That type of accounting for Social Security would be fine as far as I'm concerned as long as they kept it separate from the rest of the budget, which they don't.  That means that the payroll taxes paid into Social Security are considered income for the whole budget.

For nearly four decades, officially sanctioned accounting gimmicks have masked federal deficit reality. Surpluses in trust accounts, such as Social Security, have been used to obscure the true shortfall in government spending. With less than one tenth of the actual deficit being reported each year, a cumulative negative net worth for the U.S. government has built up in stealth to a level that now tops $45 trillion, with total obligations of $47.3 trillion (more than four times annual GDP). The problem has moved beyond crisis to an uncontrollable disaster that threatens the existence of the U.S. dollar and global financial stability.

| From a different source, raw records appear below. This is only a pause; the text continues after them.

Lemma batches_concatenate_witness :
  0 < width_of (Ecfp 2 8 true)
  /\ within_secfp_length (Ecfp 2 8 true)
  /\ exists df1 df2 df out1 out2 out',
      invoke Mock.engine (Ecfp 2 8 true) ["CCCC"; "XXXX"] [] = (Return df1, out1)
      /\ invoke Mock.engine (Ecfp 2 8 true) ["CO"] [] = (Return df2, out2)
      /\ invoke Mock.engine (Ecfp 2 8 true) (["CCCC"; "XXXX"] ++ ["CO"]) []
         = (Return df, out')
      /\ as_floats (rows df) = as_floats (rows df1 ++ rows df2)
      /\ (has_failure Mock.engine ["CCCC"; "XXXX"] = has_failure Mock.engine ["CO"] ->
          rows df = rows df1 ++ rows df2).
Proof.
  assert (Hw : 0 < width_of (Ecfp 2 8 true)) by (cbn; lia).
  assert (Hfit : within_secfp_length (Ecfp 2 8 true)) by exact I.
  repeat (split; [assumption|]).
  exact (batches_concatenate Mock.engine (Ecfp 2 8 true) ["CCCC"; "XXXX"] ["CO"]
           [] MockFacts.contract Hw Hfit).
Defined.



(** X8. With a toolkit that keeps its contract and [nBits] not negative,
    for every input no row [get_secfp] returns holds a missing value, and
    every row returned under a string that parses has 2048 entries, each
    a number that is not negative: an integer when every string of the
    input parsed, a float when one failed. *)
Theorem get_secfp_entries :
  forall (E : ChemEngine) (smiles_list : list string) (radius nBits : Z)
         (out : list string),
    ToolkitContract E ->
    0 <= nBits ->
    exists df out',
      get_secfp E smiles_list radius nBits out = (Return df, out')
      /\ Forall (fun kr =>
                   ~ In PyNone (snd kr)
                   /\ (parses E (fst kr) = true ->
                       length (snd kr) = 2048%nat
                       /\ Forall (number_cell (has_failure E smiles_list))
                                 (snd kr)))
                (rows df).
Proof.
  intros E l radius nBits out HC _.
  pose (c := Secfp radius nBits).
  destruct (invoke_returns E c l out) as [df [out' Hrun]].
  exists df, out'. split; [exact Hrun|].
  assert (Hfix : fixed_length E c)
    by (apply contract_fixed_length; [exact HC | exact I]).
  apply Forall_forall. intros [k r] Hin. cbn [fst snd].
  destruct (returned_row E c l out out' df k r Hfix Hrun Hin) as [_ Hr].
  assert (Hparsed : parses E k = true ->
            ~ In PyNone r
            /\ length r = 2048%nat
            /\ Forall (number_cell (has_failure E l)) r).
  { intros Hk. destruct (row_of_parsed E c k Hk) as [mol [_ Hrow]].
    rewrite Hr, Hrow. split; [|split].
    - apply existsb_null_In. rewrite stored_null. apply descriptor_null_free.
    - rewrite stored_length.
      now rewrite descriptor_length by (exact HC || exact I).
    - subst c. cbn [descriptor]. apply stored_numbers, uint_entries. }
  destruct (returned_row_parsed_or_null_free E c l out out' df k r Hrun Hin)
    as [Hk | Hnn].
  - destruct (Hparsed Hk) as [Hn Hrest]. split; [exact Hn | now intros _].
  - split; [now apply existsb_null_In|].
    intros Hk. now destruct (Hparsed Hk).
Qed.

Lemma get_secfp_entries_witness :
  0 <= 16
  /\ exists df out',
      get_secfp Mock.engine ["CCCC"; "XXXX"] 3 16 [] = (Return df, out')
      /\ Forall (fun kr =>
                   ~ In PyNone (snd kr)
                   /\ (parses Mock.engine (fst kr) = true ->
                       length (snd kr) = 2048%nat
                       /\ Forall (number_cell
                                    (has_failure Mock.engine ["CCCC"; "XXXX"]))
                                 (snd kr)))
                (rows df).
Proof.
  assert (H : 0 <= 16) by lia.
  split; [exact H|].
  exact (get_secfp_entries Mock.engine ["CCCC"; "XXXX"] 3 16 []
           MockFacts.contract H).
Defined.

(** X9. The simple test of the script.  With a toolkit that keeps its
    contract, parses the first four test strings and rejects ["XXXX"], the
    four calls return normally, each prints the diagnostic for ["XXXX"]
    (four lines in all, in the order of the calls), and each table has the
    first four strings as keys, in order, with rows of 2048, 2048, 167 and
    2048 entries. *)
Theorem simple_test_tables :
  forall (E : ChemEngine) (out : list string),
    ToolkitContract E ->
    Forall (fun s => parses E s = true)
           ["CCCC"; "CO"; "ON(c1ccccc1)C(=O)c2ccc(Cl)cc2Cl";
            "CN1C=NC2=C1C(=O)N(C(=O)N2C)C"] ->
    MolFromSmiles E "XXXX" = None ->
    let shape (df : DataFrame) (w : nat) :=
      map fst (rows df)
      = ["CCCC"; "CO"; "ON(c1ccccc1)C(=O)c2ccc(Cl)cc2Cl";
         "CN1C=NC2=C1C(=O)N(C(=O)N2C)C"]
      /\ Forall (fun kr => length (snd kr) = w) (rows df) in
    exists res,
      simple_test E out
      = (Return res,
         out ++ [diagnostic ["XXXX"]; diagnostic ["XXXX"];
                 diagnostic ["XXXX"]; diagnostic ["XXXX"]])
      /\ shape (simple_ecfp_result res) 2048%nat
      /\ shape (simple_ecfp_count_result res) 2048%nat
      /\ shape (simple_maccs_result res) 167%nat
      /\ shape (simple_secfp_result res) 2048%nat.
Proof.
  intros E out HC Hvalid Hbad shape.
  assert (Hx : parses E "XXXX" = false) by (unfold parses; now rewrite Hbad).
  inversion Hvalid as [|s1 t1 H1 Hv1]; subst.
  inversion Hv1 as [|s2 t2 H2 Hv2]; subst.
  inversion Hv2 as [|s3 t3 H3 Hv3]; subst.
  inversion Hv3 as [|s4 t4 H4 _]; subst.
  assert (Herr : erroneous E test_smiles_list = ["XXXX"]).
  { unfold erroneous, test_smiles_list. cbn [filter].
    now rewrite H1, H2, H3, H4, Hx. }
  assert (Hok : filter (parses E) test_smiles_list
                = ["CCCC"; "CO"; "ON(c1ccccc1)C(=O)c2ccc(Cl)cc2Cl";
                   "CN1C=NC2=C1C(=O)N(C(=O)N2C)C"]).
  { unfold test_smiles_list. cbn [filter].
    now rewrite H1, H2, H3, H4, Hx. }
  assert (Hcall : forall c o,
             0 < width_of c -> within_secfp_length c ->
             positive_morgan_width c ->
             invoke E c test_smiles_list o
             = (Return (dropna_any (assembled E c test_smiles_list)),
                o ++ [diagnostic ["XXXX"]])
             /\ shape (dropna_any (assembled E c test_smiles_list))
                      (descriptor_width c)).
  { intros c o Hw Hfit Hpos.
    assert (Hrun : invoke E c test_smiles_list o
                   = (Return (dropna_any (assembled E c test_smiles_list)),
                      o ++ [diagnostic ["XXXX"]]))
      by (rewrite invoke_spec, Herr; reflexivity).
    split; [exact Hrun|].
    unfold shape.
    rewrite (returned_rows_spec E c _ _ _ _ HC Hw Hfit Hrun), Hok.
    split.
    - rewrite map_map. cbn [fst]. apply map_id.
    - apply Forall_forall. intros [k r] Hin.
      apply in_map_iff in Hin as [s [Heq Hs]]. inversion Heq; subst k r.
      assert (Hp : parses E s = true).
      { rewrite Forall_forall in Hvalid. now apply Hvalid. }
      cbn [snd]. rewrite stored_length.
      destruct (row_of_parsed E c s Hp) as [mol [_ ->]].
      now apply descriptor_length. }
  destruct (Hcall (Ecfp 2 2048 false) out) as [R1 S1]; try (cbn; lia).
  destruct (Hcall (Ecfp 2 2048 true) (out ++ [diagnostic ["XXXX"]]))
    as [R2 S2]; try (cbn; lia).
  destruct (Hcall Maccs ((out ++ [diagnostic ["XXXX"]]) ++ [diagnostic ["XXXX"]]))
    as [R3 S3]; try (cbn; lia || exact I).
  destruct (Hcall (Secfp 3 2048)
              (((out ++ [diagnostic ["XXXX"]]) ++ [diagnostic ["XXXX"]])
                 ++ [diagnostic ["XXXX"]]))
    as [R4 S4]; try (cbn; lia || exact I).
  cbn [invoke] in R1, R2, R3, R4.
  eexists. split.
  - unfold simple_test, call_get_ecfp, call_get_secfp, bind. cbn [default].
    rewrite R1, R2, R3, R4. unfold ret.
    rewrite <- !app_assoc. reflexivity.
  - cbn [simple_ecfp_result simple_ecfp_count_result simple_maccs_result
           simple_secfp_result].
    repeat split; first [apply S1 | apply S2 | apply S3 | apply S4].
Qed.

Lemma simple_test_tables_witness :
  Forall (fun s => parses Mock.engine s = true)
         ["CCCC"; "CO"; "ON(c1ccccc1)C(=O)c2ccc(Cl)cc2Cl";
          "CN1C=NC2=C1C(=O)N(C(=O)N2C)C"]
  /\ MolFromSmiles Mock.engine "XXXX" = None
  /\ let shape (df : DataFrame) (w : nat) :=
       map fst (rows df)
       = ["CCCC"; "CO"; "ON(c1ccccc1)C(=O)c2ccc(Cl)cc2Cl";
          "CN1C=NC2=C1C(=O)N(C(=O)N2C)C"]
       /\ Forall (fun kr => length (snd kr) = w) (rows df) in
     exists res,
       simple_test Mock.engine []
       = (Return res,
          [] ++ [diagnostic ["XXXX"]; diagnostic ["XXXX"];
                 diagnostic ["XXXX"]; diagnostic ["XXXX"]])
       /\ shape (simple_ecfp_result res) 2048%nat
       /\ shape (simple_ecfp_count_result res) 2048%nat
       /\ shape (simple_maccs_result res) 167%nat
       /\ shape (simple_secfp_result res) 2048%nat.
Proof.
  assert (Hvalid : Forall (fun s => parses Mock.engine s = true)
                          ["CCCC"; "CO"; "ON(c1ccccc1)C(=O)c2ccc(Cl)cc2Cl";
                           "CN1C=NC2=C1C(=O)N(C(=O)N2C)C"])
    by (repeat constructor).
  assert (Hbad : MolFromSmiles Mock.engine "XXXX" = None) by reflexivity.
  split; [exact Hvalid|]. split; [exact Hbad|].
  exact (simple_test_tables Mock.engine [] MockFacts.contract Hvalid Hbad).
Defined.
(* ===== verification/_CoqProject ===== *)
-Q . S2P
Prelude.v
OrderedMap.v
CText.v
Versions.v
BitManipulator.v
Network.v
Buffers.v
StringMacros.v
StringLists.v
BinaryStrings.v
StringExpansion.v
ProgressBar.v
FiniteStateMachine.v
VStateMachine.v
RunControlStateMachine.v
WebUsers.v
RequestAccess.v
Jumble.v
Login.v
Accounts.v
UsersDatabase.v
Restart.v
SystemMessages.v
Doubles.v
TableViewColumnInfo.v
TableView.v
TableRows.v
TableInit.v
TableInvariant.v
TableBase.v
TableCompare.v
TableMerge.v
TableJSON.v
TableCSV.v
FESlowControlsChannel.v
SlowControls.v
FEMacros.v
FEVInterfacesManager.v
CoreSupervisorBase.v
SupervisorInfo.v
Broadcast.v
(* ===== verification/Prelude.v ===== *)
(** * otsdaq: a model of its core in Rocq, and what makes it correct

    otsdaq is a C++ data-acquisition framework.  A Gateway serves web users,
    checks and passes their requests to the supervisors, and drives these
    through a run-control state machine; the supervisors read their settings
    from versioned tables; front ends talk to hardware over UDP and TCP and put
    the data into ring buffers that processors read.  This library translates
    the parts of src/otsdaq/ that hold state or make decisions and proves what
    they promise.  It is a shallow embedding: a C++ function is a Gallina
    function of the same name.

    ** Conventions

    - Integers are [Z]; an operation of a w-bit type is followed by its
      wrap-around ([wrap], [u8], [u32], [u64], [s32] of this file).  A [char] is
      an [ascii], a [std::string] or [char*] a [text] (a list of them; [c_str]
      cuts at the NUL where the code prints with %s).
    - A function that may throw returns a [result]; undefined behaviour (an
      index out of range, an unset variable, a null pointer) is the outcome
      [Throw Undefined], so a theorem that says [Ok] excludes it.  Member
      functions are functions of the state monad [M S A] := S -> result A * S,
      which keeps the changes made before an exception.
    - A loop is structural, or has fuel that a theorem proves enough (the length
      of the text or of the list it walks, named at the definition).  The clock,
      rand(), the kernel's answers, hash functions, the bound functions of a
      state machine and whether a file can be written are arguments; a file is
      the text it holds.
    - Output ([__COUT__], traces) is left out, mutexes too: an operation of the
      model is what one call does while it holds its mutex.

    ** The files, their sources and their theorems

    - Prelude.v (this file): results and monads, wrap-around, shared lemmas.
      OrderedMap.v: std::map as the list of its pairs in the order of the keys.
      CText.v: the parts of the C library on texts (decimal and hexadecimal
      conversions, rfind, substr).
    - Versions.v: TableCore/TableVersion.cc, TableGroupKey.cc.  Successor
      functions on every class of version, full group names in and out.
    - BitManipulator.v: BitManipulator.cc.  Fields of words and byte strings.
    - Network.v: NetworkUtilities/NetworkConverters.cc, TCPPacket.cc and the
      packet sockets.  A byte stream is reassembled into exactly the messages
      sent, however it is cut; sending is complete whatever the kernel accepts.
    - Buffers.v: DataManager/BufferImplementation.icc and CircularBuffer.icc.
      The ring of slots with its flags and pointers refines one bounded queue
      per (high-priority) consumer ([ring_refines_queues]); nothing is lost,
      doubled or reordered; a reader polls every producer.
    - StringMacros.v, StringLists.v, StringExpansion.v, BinaryStrings.v:
      Macros/StringMacros.cc and .icc, BinaryStringMacros.cc and .icc: wild
      cards, escaping for SQL, URIs, JSON and HTML, lists and maps in strings,
      number expressions, variable expansion, fields of XML text, values in
      byte strings.
    - ProgressBar.v: ProgressBar/ProgressBar.cc.
    - FiniteStateMachine.v: the framework machine (XdaqLite) and
      FiniteStateMachine/FiniteStateMachine.cc on it.  RunControlStateMachine.v:
      the transition diagram and runControlMessageHandler with its iterations,
      retransmissions, conversions, asynchronous errors and detached threads;
      whatever the bound functions do, the machine stays in the diagram and a
      failure is never answered as success.  VStateMachine.v: the interface of
      the iterating plugins.
    - WebUsers.v, RequestAccess.v, Jumble.v, Login.v, Accounts.v,
      UsersDatabase.v, Restart.v, SystemMessages.v: WebUsersUtilities/WebUsers.cc
      and .h.  WebUsers.v has the tables, the sessions and their cookie codes,
      expiry and the lock; RequestAccess.v the whole check of a request at the
      Gateway and in a supervisor; Jumble.v and Login.v what a login attempt
      sends and does; Accounts.v the accounts and permission strings;
      UsersDatabase.v and Restart.v the files and the constructor that reads
      them; SystemMessages.v the messages to users.  Together, with security on: a
      request that needs a user is passed only for the live session of an active
      account with the lock asked for (and, where the default group's level is
      the documented one, the level); a session exists only for who had the
      password, a new account never inherits a session, a logout revokes the
      sessions it names, and a restart restores what was last written to each
      file, if the file can hold it ([readable]).

    - Doubles.v: getNumber<double> (Macros/StringMacros.icc) in binary64.
      TableViewColumnInfo.v: TableCore/TableViewColumnInfo.cc.  TableView.v,
      TableRows.v, TableInit.v, TableInvariant.v: TableCore/TableView.cc, .h and
      .icc: one version of a table.  TableView.v has its state, lookup and typed
      values; TableRows.v groups, generated values and rows (a generated value
      is new, the rows of a group come out by priority, copying inserts exactly
      what was asked for); TableInit.v the verification [init], and
      TableInvariant.v the invariant [wellFormed] that it establishes, with the
      exact change of every cell, and that it accepts without a change.
    - TableBase.v, TableCompare.v, TableMerge.v: TableCore/TableBase.cc and .h: the versions of
      a table.  TableBase.v has the cache of views, its active view and the
      making, copying and trimming of versions (consistent after any sequence of
      calls, no dangling active view, the views used last stay); TableCompare.v
      the search for a version with the same content and the report of
      differences, against what the rows hold up to order, author and time;
      TableMerge.v the merge of two views in its three modes, with what it
      does to the records (none is lost, no UID is used twice) and to the maps
      by which links between tables are converted.
    - TableJSON.v, TableCSV.v: the texts of a view in TableCore/TableView.cc.
      What is written as JSON or CSV is read back unchanged, and what the web
      editor sends changes the rows and stamps exactly those that differ.

    - FESlowControlsChannel.v, SlowControls.v, FEMacros.v: FECore/: the channels
      of slow controls (FESlowControlsChannel.cc), the loop that reads them
      once a second and the macros of front ends (FEVInterface.cc,
      FEVInterfacesManager.cc).  What is sent of a run of samples is read back
      by the documented packets, a latched alarm is sent once, datagrams hold
      whole packets (as long as the socket sends), a scan visits every channel; a macro does what its
      commands say, arguments arrive as they were sent, and a front end runs a
      macro of another only if it is on its access list.
    - FEVInterfacesManager.v: the run-control commands of the front ends of one
      supervisor (FECore/FEVInterfacesManager.cc): by priority, with rounds that
      iterate together and rounds that one front end iterates alone.
      CoreSupervisorBase.v: CoreSupervisors/CoreSupervisorBase.cc and, with its
      own Configure and Halt, FESupervisor.cc: a supervisor on top of run control, from the message that
      arrives to the commands its front ends receive
      ([transition_reaches_front_ends]), with its error paths.
    - SupervisorInfo.v: SupervisorInfo/: the status of the supervisors, of their
      subapps and disks, and the order in which a command is sent to them.
    - Broadcast.v: GatewaySupervisor/GatewaySupervisor.cc: how the Gateway takes
      all supervisors through a transition in that order, with its nested
      iterations ([broadcast_sends_what_is_asked], [failed_level_is_the_last]), and
      waits for the Gateways of other subsystems ([remotes_are_awaited]).  The
      fuel of a broadcast bounds its loops, which the code does not; the theorems
      say how much is enough.  The pool of broadcast threads is not modelled.

    The files of WebUsers.cc share one state, [WebUsers.WebUsers]; run control
    uses the machine of FiniteStateMachine.v and the progress bar; a broadcast uses
    both and the order of SupervisorInfo.v, and what it sends is what the handler
    of RunControlStateMachine.v gets in CoreSupervisorBase.v; the readers
    of permission strings and of files use StringLists.v and StringExpansion.v.  Where a theorem supports a finding about the code (what
    the code does otherwise than meant), a lemma with a concrete run follows it.

    ** Not modelled

    Console and trace output, SOAP and XML documents (wrappers of xoap and
    Xerces; a message is its command and parameters), operating-system sockets
    and threads, the database library, ROOT and artdaq glue.  The
    configuration manager, its tree and the table plugins read a database of
    documents that is not part of the repository; what they hand to the parts
    modelled here is an argument of the definitions. *)

From Stdlib Require Export ZArith Lia Ascii String List.
From stdpp Require Export base tactics numbers list gmap sets strings.
Set Default Proof Using "Type".

#[global] Open Scope Z_scope.

(** ** Exceptions and the error monad

    A C++ function that may throw returns a [result].  The constructors of
    [exn] are the exception classes the modelled code distinguishes. *)

Inductive exn :=
| RuntimeError (* std::runtime_error, thrown by __SS_THROW__ and __SS_ONLY_THROW__ *)
| OutOfRange   (* std::out_of_range, thrown by at(), substr(), replace(), ... *)
| FsmException (* toolbox::fsm::exception::Exception, thrown by XCEPT_RAISE *)
| OtherExn     (* any other class, seen only by catch(...) *)
| Undefined.   (* not an exception: the C++ run has undefined behaviour here;
                  no catch clause of the model handles it *)

#[export] Instance exn_eq_dec : EqDecision exn.
Proof. solve_decision. Defined.
(* ===== verification/BitManipulator.v ===== *)
(** * Bit fields: src/otsdaq/BitManipulator/BitManipulator.cc

    The overloads of [insertBits], [reverseBits] and [readBits].  A C++ [for]
    loop is a fold over the range of its index; [seqZ lo len] is that range.
    A shift by the operand's width or more is undefined in C++; the model
    drops the bits that leave the word, and the theorems only speak about
    fields that lie inside it. *)

From S2P Require Import Prelude.

Module BitManipulator.

(** ~((uintW_t)1 << b) *)
Definition clear_mask (w b : Z) : Z := wrap w (Z.lnot (wrap w (Z.shiftl 1 b))).

(** insertBits(uint64_t& data, uint64_t value, ...): the new [data], which is
    also the returned value. *)
Definition insertBits64 (data value startBit numberOfBits : Z) : Z :=
  let data := fold_left (fun d i => Z.land d (clear_mask 64 (startBit + i)))
                        (seqZ 0 numberOfBits) data in
  Z.lor data (u64 (Z.shiftl value startBit)).

(** insertBits(uint32_t& data, uint32_t value, ...): one loop clears the
    field in [data] and everything but the field in [value]. *)
Definition insertBits32 (data value startBit numberOfBits : Z) : Z :=
  let value := u32 (Z.shiftl value startBit) in
  let '(data, value) :=
    fold_left (fun '(d, v) i =>
                 if (startBit <=? i) && (i <? u32 (startBit + numberOfBits))
                 then (Z.land d (clear_mask 32 i), v)
                 else (d, Z.land v (clear_mask 32 i)))
              (seqZ 0 32) (data, value) in
  u32 (data + value).

Definition reverseBits64 (data startBit numberOfBits : Z) : Z :=
  fold_left (fun acc r =>
               Z.lor acc (u64 (Z.shiftl (Z.land (Z.shiftr data r) 1) (u32 (numberOfBits - 1 - r)))))
            (seqZ startBit (numberOfBits - startBit)) 0.

Definition reverseBits32 (data startBit numberOfBits : Z) : Z :=
  fold_left (fun acc r =>
               Z.lor acc (u32 (Z.shiftl (Z.land (Z.shiftr data r) 1) (u32 (numberOfBits - 1 - r)))))
            (seqZ startBit (u32 (startBit + numberOfBits) - startBit)) 0.
Lemma specRun_received n consumer os : forall q, (spec_pos q consumer <= length (hist q))%nat ->
  take (spec_pos q consumer) (hist q) ++ received consumer os (specRun n q os).1
  = take (spec_pos (specRun n q os).2 consumer) (hist (specRun n q os).2).
Proof.
  induction os as [|o os IH]; intros q Hq; [by rewrite app_nil_r|]. cbn [specRun].
  destruct (specStep n q o) as [a q1] eqn:E.
  assert (Hstep : (spec_pos q1 consumer <= length (hist q1))%nat /\
    take (spec_pos q consumer) (hist q) ++ received consumer [o] [a] = take (spec_pos q1 consumer) (hist q1)).
  { unfold spec_pos in *. destruct o as [x|c]; cbn [specStep] in E.
    - unfold specWrite in E. destruct (bool_decide _); injection E as <- <-; cbn [hist rd received zip zip_with].
      all: rewrite app_nil_r; split; rewrite ?length_app; try lia. done. by rewrite take_app_le.
    - unfold specRead in E. destruct (hist q !! _) eqn:Hx; injection E as <- <-; cbn [hist rd].
      + unfold received. cbn [zip zip_with omap list_omap]. destruct (String.eqb_spec c consumer) as [->|Hne].
        * rewrite lookup_insert_eq. cbn [default from_option id].
          split; [by apply lookup_lt_Some in Hx|]. by erewrite take_S_r.
        * rewrite lookup_insert_ne by done. by rewrite app_nil_r.
      + split; [done|]. unfold received. cbn. destruct (String.eqb _ _); by rewrite app_nil_r. }
  destruct Hstep as [H1 H2]. specialize (IH q1 H1). destruct (specRun n q1 os) as [l q2].
  cbn [fst snd] in *. rewrite <- IH, <- H2, <- app_assoc. f_equal.
  unfold received. cbn [zip zip_with omap list_omap]. by destruct (match o with Write _ => _ | _ => _ end).
Qed.

(** Filling the slot [attachToEmptySubBuffer] hands out and publishing it
    with [setWrittenSubBuffer]. *)
Definition writeInPlace b (x : D * H) : option (Z * BufferImplementation) :=
  i ← attachToEmptySubBuffer b;
  if i <? 0 then Some (i, b) else setWrittenSubBuffer (writeSubBuffer b (Z.to_nat i) x.1 x.2).

(** Reading through the pointer of [read(D*&, ...)] and releasing the slot with
    [setReadSubBuffer]. *)
Definition readInPlace b consumer : option (Z * option (D * H) * BufferImplementation) :=
  '(rc, b) ← readPtr b consumer;
  if rc <? 0 then Some (rc, None, b)
  else
    buffer ← subBuffers_ b !! Z.to_nat rc;
    header ← headers_ b !! Z.to_nat rc;
    '(_, b) ← setReadSubBuffer b consumer;
    Some (rc, Some (buffer, header), b).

Indeed, the unfolding fiscal nightmare likely will entail a U.S. hyperinflation and a resulting collapse in the value of the world's primary reserve currency, the dollar. With surviving politicians looking to restore public faith in the global currency system, a new system probably will be based on gold, the only monetary asset that has held public confidence for millennia.

This article updates and expands upon our original background piece on the topic, "Federal Deficit Reality", published in September 2004, and a special economic alert, "Financial Report of the United States Government (FY 2004)", which appeared last December. Portions of those articles are revised and incorporated herein.

Current Detail and Options

While the official cash-accounting deficit for fiscal-year 2004 (year-ended September 30) widened by 10.0% to $413 billion, the broad GAAP-based deficit (including Social Security, etc.) blew up to $11.1 trillion (96% of GDP) in 2004, triple the 2003 deficit level of $3.7 trillion.

Much of the increase in the broad GAAP-based deficit was due to a set-up charge from booking the 2004 "enhancements" to the Medicare system. Net of the $6.4 trillion one-time increase in net unfunded liabilities, the annual broad deficit was about $4.7 trillion, which still would have been a shortfall with 100% taxation.        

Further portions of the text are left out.